DATA FOR ANALYSIS Start Marker

Lemma be_min_head n b bs : be_min n = b :: bs -> 0 <= n -> b <> 0.
Proof.
  intros H Hn Hb. subst b. pose proof (be_value_min n Hn) as Hv. unfold be_min in H. unfold be_value in Hv.
  destruct (Z.eqb_spec n 0) as [->|Hne]; [done|].
  assert (Hl : length (be_min n) = Reference.byte_len n)
    by (unfold be_min; rewrite (proj2 (Z.eqb_neq _ _) Hne), length_reverse; apply length_le_bytes).
  unfold be_min in Hv, Hl. rewrite (proj2 (Z.eqb_neq _ _) Hne), H in Hv, Hl.
  rewrite reverse_cons in Hv. apply (f_equal reverse) in H. rewrite reverse_involutive, reverse_cons in H.
  assert (Hok : bytes_ok (reverse bs)).
  { pose proof (le_bytes_ok (Reference.byte_len n) n) as Hb. rewrite H in Hb. by apply list.Forall_app in Hb as [Hb _]. }
  assert (Hz : le_value (reverse bs ++ [0]) = le_value (reverse bs)).
  { clear. induction (reverse bs) as [|x l IH]; [done|]. cbn. by rewrite IH. }
  rewrite Hz in Hv. pose proof (le_value_bound _ Hok) as Hlt. rewrite Hv, length_reverse in Hlt. cbn [length] in Hl.
  unfold Reference.byte_len in Hl. pose proof (Z.log2_spec n ltac:(lia)) as [Hlog _].
  assert (Hlb : Z.of_nat (length bs) * 8 <= Z.log2 n).
  { pose proof (Z.log2_nonneg n). pose proof (Z.div_mod (Z.log2 n + 8) 8). pose proof (Z.mod_pos_bound (Z.log2 n + 8) 8). lia. }
  change 256 with (2 ^ 8) in Hlt. rewrite <- Z.pow_mul_r in Hlt by lia.
  assert (2 ^ (8 * Z.of_nat (length bs)) <= 2 ^ Z.log2 n) by (apply Z.pow_le_mono_r; lia). lia.
Qed.

Lemma length_be_min_le n k : 0 <= n < 256 ^ Z.of_nat k -> (length (be_min n) <= k)%nat.
Proof.
  intros [Hn Hlt]. unfold be_min. destruct (Z.eqb_spec n 0) as [->|Hne]; [cbn; lia|].
  rewrite length_reverse, length_le_bytes. unfold Reference.byte_len. pose proof (Z.log2_nonneg n).
  change 256 with (2 ^ 8) in Hlt. rewrite <- Z.pow_mul_r in Hlt by lia.
  assert (Z.log2 n < 8 * Z.of_nat k) by (apply Z.log2_lt_pow2; lia).
  assert ((Z.log2 n + 8) / 8 < Z.of_nat k + 1) by (apply Z.div_lt_upper_bound; lia). lia.
Qed.

Lemma uint_be_min k n : 0 <= n < 256 ^ Z.of_nat k -> uint k (be_min n) = Some n.
Proof.
  intros Hn. pose proof (length_be_min_le n k Hn) as Hl. pose proof (be_value_min n (proj1 Hn)) as Hv.
  unfold uint. destruct (be_min n) as [|b bs] eqn:E; [by rewrite <- Hv|].
  rewrite (proj2 (Z.eqb_neq b 0)) by (eapply be_min_head; [exact E | lia]).
  rewrite (proj2 (Nat.ltb_ge _ _)) by exact Hl. by rewrite Hv.
Qed.

Lemma rlp_items_list items : item_ok (Lst items) -> rlp_items (rlp_encode (Lst items)) = Some (map rlp_encode items).
Proof.
  intros Hok. unfold rlp_items. rewrite rlp_count_list by done. apply mapM_Some. apply Forall2_same_length_lookup.
  split; [by rewrite length_seq, length_map|]. intros i x y Hx Hy. apply lookup_seq in Hx as [-> Hi]. cbn.
  rewrite rlp_at_list by done. rewrite <- Hy. unfold map. by rewrite <- list_lookup_fmap.
Qed.

(** A list of items each of which decodes. *)
Lemma mapM_encoded {A} (f : list Z -> option A) (g : A -> item) l :
  (forall a, a ∈ l -> f (rlp_encode (g a)) = Some a) -> mapM f (map rlp_encode (map g l)) = Some l.
Proof.
  intros H. apply mapM_Some. rewrite map_map. induction l as [|a l IH]; [constructor|]. cbn [map]. constructor.
  - apply H. by left.
  - apply IH. intros b Hb. apply H. by right.
Qed.

Lemma decode_log_item l : log_ok l -> item_ok (log_item l) -> decode_log (rlp_encode (log_item l)) = Some l.
Proof.
  intros [Ha Ht] Hok. unfold decode_log, log_item in *. rewrite (get_vec_str _ 0 _ Hok eq_refl). cbn.
  rewrite fixed_ok by done. cbn. rewrite rlp_at_list by done. cbn.
  assert (Hok1 : item_ok (Lst (map Str (topics l)))) by (by eapply item_ok_lookup with (pos := 1%nat), Hok).
  rewrite rlp_items_list by done. cbn. rewrite mapM_encoded.
  - cbn. rewrite (get_vec_str _ 2 _ Hok eq_refl). cbn. by destruct l.
  - intros t Hin. rewrite rlp_data_str by (eapply item_ok_in; [|exact Hok1]; by apply list_elem_of_fmap_2).
    cbn. apply fixed_ok. rewrite list.Forall_forall in Ht. auto.
Qed.

Lemma decode_receipt_item r : receipt_ok r -> decode_receipt (rlp_encode (receipt_item r)) = Some r.
Proof.
  intros (Hg & Hb & Hl & Hok). unfold decode_receipt. destruct (rlp_head_list _ Hok) as (b & t & Hh & Hge).
  fold (receipt_item r) in Hh. rewrite Hh, (proj2 (Z.leb_gt _ _)) by lia. rewrite <- Hh.
  unfold decode_derived_receipt, receipt_item in *.
  rewrite (get_vec_str _ 0 _ Hok eq_refl), (get_vec_str _ 1 _ Hok eq_refl), (get_vec_str _ 2 _ Hok eq_refl). cbn.
  replace (uint 1 (if status r then [1] else [])) with (Some (if status r then 1 else 0)) by (by destruct (status r)).
  cbn. rewrite uint_be_min by exact Hg. cbn. rewrite fixed_ok by done. cbn. rewrite rlp_at_list by done. cbn.
  assert (Hok3 : item_ok (Lst (map log_item (logs r)))) by (by eapply item_ok_lookup with (pos := 3%nat), Hok).
  rewrite rlp_items_list by done. cbn. rewrite mapM_encoded; [by destruct r as [[] ? ? ?]|].
  intros l Hin. rewrite list.Forall_forall in Hl. apply decode_log_item; [auto|].
  eapply item_ok_in; [|exact Hok3]. by apply list_elem_of_fmap_2.
Qed.

(** The hash of a decoded header is the hash of its encoding. *)
Lemma decode_header_item h : header_ok h -> hashed h -> decode_header (rlp_encode (header_item h)) = Some h.
Proof.
  intros (H32 & Ha & Hb & Hn & Hu & H64 & Hok) [Hhash Hpart]. unfold decode_header.
  pose proof (fun pos bs => get_vec_str _ pos bs Hok) as Hget. fold (header_item h) in Hget.
  repeat match goal with
  | H : Forall _ (_ :: _) |- _ => apply list.Forall_cons in H as [? H]
  end.
  repeat (erewrite Hget by reflexivity; cbn [mbind option_bind];
    first [rewrite fixed_ok by done | rewrite uint_be_min by assumption | idtac]; cbn [mbind option_bind]).
  rewrite <- Hhash. destruct h. cbn [hash partial_hash] in *. unfold set_partial_hash. cbn. f_equal. rewrite Hpart. done.
Qed.

Lemma decode_header_hash d h : decode_header d = Some h -> hash h = keccak256 d.
Proof.
  unfold decode_header. intros Hd. repeat match type of Hd with (mbind _ ?o) = Some _ =>
    destruct o; cbn [mbind option_bind] in Hd; [|done] end. by injection Hd as <-.
Qed.

End Consensus.

(** ** Verification *)

Section Verification.
Context {RL : RlpLib} {KC : Keccak} (env : Env) (self : EthProver).

(** What an accepting call has checked. *)
Lemma verify_log_entry_inv li le ri rd hd proof skip r :
  verify_log_entry env self li le ri rd hd proof skip = Some r -> r <> Value false ->
  exists log receipt header,
    decode_log le = Some log /\ decode_receipt rd = Some receipt /\ decode_header hd = Some header /\
    logs receipt !! as_usize li = Some log /\
    verify_trie_proof (receipts_root header) (rlp_uint ri) proof = Some rd /\
    r = if skip then Value true else BlockHashSafe (bridge_smart_contract self) (number header) (hash header).
Proof.
  unfold verify_log_entry, guard_bool. intros H Hr.
  destruct (negb (is_paused _ _ _)); [|done]. cbn in H.
  destruct (decode_log le) as [log|]; [|done]. cbn in H.
  destruct (decode_receipt rd) as [receipt|]; [|done]. cbn in H.
  destruct (decode_header hd) as [header|]; [|done]. cbn in H.
  case_bool_decide as Hlog; [|done]. cbn in H.
  destruct (verify_trie_proof _ _ _) as [v|] eqn:Hv; [|done]. cbn in H.
  case_bool_decide as Heq; cbn in H; [|by simplify_eq]. subst v.
  exists log, receipt, header. repeat (split; [done|]). by destruct skip; cbn in H; simplify_eq.
Qed.

Lemma verify_log_entry_accepts li le ri rd hd proof skip log receipt header :
  is_paused env self PAUSE_VERIFY = false ->
  decode_log le = Some log -> decode_receipt rd = Some receipt -> decode_header hd = Some header ->
  logs receipt !! as_usize li = Some log ->
  verify_trie_proof (receipts_root header) (rlp_uint ri) proof = Some rd ->
  verify_log_entry env self li le ri rd hd proof skip =
  Some (if skip then Value true else BlockHashSafe (bridge_smart_contract self) (number header) (hash header)).
Proof.
  intros Hp Hl Hr Hh Hlog Hv. unfold verify_log_entry. rewrite Hp, Hl, Hr, Hh. cbn.
  rewrite bool_decide_true by exact Hlog. cbn. rewrite Hv. cbn. rewrite bool_decide_true by done. by destruct skip.
Qed.

Lemma verify_trie_path {RLok : RlpOk} key n stack v :
  trie_path (nibbles key) (n :: stack) v -> bytes_ok key -> Forall item_ok (n :: stack) -> (32 <= length v)%nat ->
  verify_trie_proof (keccak256 (rlp_encode n)) key (map rlp_encode (n :: stack)) = Some v.
Proof.
  intros Hpath Hkey Hok Hv. eapply (verify_path _ _ _ Hpath []); eauto using nibbles_ok, path_nodes_hashed.
Qed.

(** The index of the log is taken modulo 2^32. *)
Lemma verify_log_entry_truncates li le ri rd hd proof skip :
  verify_log_entry env self (li + 2 ^ 32) le ri rd hd proof skip = verify_log_entry env self li le ri rd hd proof skip.
Proof.
  unfold verify_log_entry, as_usize. by replace (li + 2 ^ 32) with (li + 1 * 2 ^ 32) by lia; rewrite Z.mod_add by lia.
Qed.

(** C24: The prover cannot be made to accept two stories about one receipt.
    If two calls of [verify_log_entry] for the same header and receipt index
    are accepted, with whatever logs and proofs, and no node of one proof
    has the hash of a different node of the other, then both carry the same
    receipt and the same proof, and where they name the same log index
    (modulo 2^32) the log entries decode to the same log. *)
Theorem verify_log_entry_binding ri hd li1 le1 rd1 p1 skip1 r1 li2 le2 rd2 p2 skip2 r2 :
  verify_log_entry env self li1 le1 ri rd1 hd p1 skip1 = Some r1 -> r1 <> Value false ->
  verify_log_entry env self li2 le2 ri rd2 hd p2 skip2 = Some r2 -> r2 <> Value false ->
  nodes_distinct p1 p2 ->
  rd1 = rd2 /\ p1 = p2 /\ (as_usize li1 = as_usize li2 -> decode_log le1 = decode_log le2).
Proof.
  intros H1 Hr1 H2 Hr2 Hd.
  apply verify_log_entry_inv in H1 as (log1 & rc1 & h1 & Hl1 & Hd1 & Hh1 & Hi1 & Hv1 & _); [|done].
  apply verify_log_entry_inv in H2 as (log2 & rc2 & h2 & Hl2 & Hd2 & Hh2 & Hi2 & Hv2 & _); [|done].
  rewrite Hh1 in Hh2. injection Hh2 as <-.
  destruct (verify_unique _ _ _ _ _ _ _ Hd Hv1 Hv2) as [<- <-].
  rewrite Hd1 in Hd2. injection Hd2 as <-. repeat (split; [done|]). intros Heq.
  rewrite Heq in Hi1. congruence.
Qed.

End Verification.

Module Witness.
Import RlpRef.

(** A toy hash: the bytes as a number to base 257, in 32 bytes. *)
Definition toy_hash (bs : list Z) : list Z := le_bytes 32 (foldl (fun h b => h * 257 + b + 1) 0 bs).

#[export] Instance toy_keccak : Keccak := {|
  keccak256 := toy_hash;
  keccak256_length bs := length_le_bytes 32 _;
  keccak256_bytes bs := le_bytes_ok 32 _
|}.

Definition log0 : item := Lst [Str (replicate 20 7); Lst [Str (replicate 32 9)]; Str [1; 2; 3]].
Definition receipt0 : item := Lst [Str [1]; Str [82; 8]; Str (replicate 256 0); Lst [log0]].
Definition leaf0 : item := Lst [Str (compact true (nibbles (rlp_uint 0))); Str (rlp_encode receipt0)].

Definition header_of (root : list Z) : item :=
  Lst [Str (replicate 32 1); Str (replicate 32 2); Str (replicate 20 3); Str (replicate 32 4); Str (replicate 32 5);
       Str root; Str (replicate 256 0); Str [7]; Str [100]; Str [8]; Str [6]; Str [50]; Str []; Str (replicate 32 6);
       Str (replicate 8 0); Str [7]].

Definition header0 : item := header_of (keccak256 (rlp_encode leaf0)).
Definition prover0 : EthProver := {| bridge_smart_contract := "client"; paused := 0 |}.
Definition env0 : Env := {| current_account_id := "prover"; predecessor_account_id := "user" |}.

Lemma verify_log_entry_binding_witness :
  verify_log_entry env0 prover0 0 (rlp_encode log0) 0 (rlp_encode receipt0) (rlp_encode header0) [rlp_encode leaf0] true
    = Some (Value true) /\
  rlp_encode receipt0 = rlp_encode receipt0 /\ [rlp_encode leaf0] = [rlp_encode leaf0] /\
  (as_usize 0 = as_usize (2 ^ 32) -> decode_log (rlp_encode log0) = decode_log (rlp_encode log0)).
Proof.
  split; [vm_compute; reflexivity|].
  apply (verify_log_entry_binding env0 prover0 0 (rlp_encode header0) 0 (rlp_encode log0) (rlp_encode receipt0)
           [rlp_encode leaf0] true (Value true) (2 ^ 32) (rlp_encode log0) (rlp_encode receipt0) [rlp_encode leaf0]
           false (BlockHashSafe "client" 100 (keccak256 (rlp_encode header0)))); try discriminate; [vm_compute; reflexivity..|].
  intros n1 n2 H1 H2 _. apply list_elem_of_singleton in H1 as ->, H2 as ->. reflexivity.
Defined.

End Witness.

DATA FOR ANALYSIS End Marker

> ASSIGNMENT:
Looking at the records above, count the lines with the word "Verification" in them; reply with the number only.

> EXERCISE SOLUTION:
3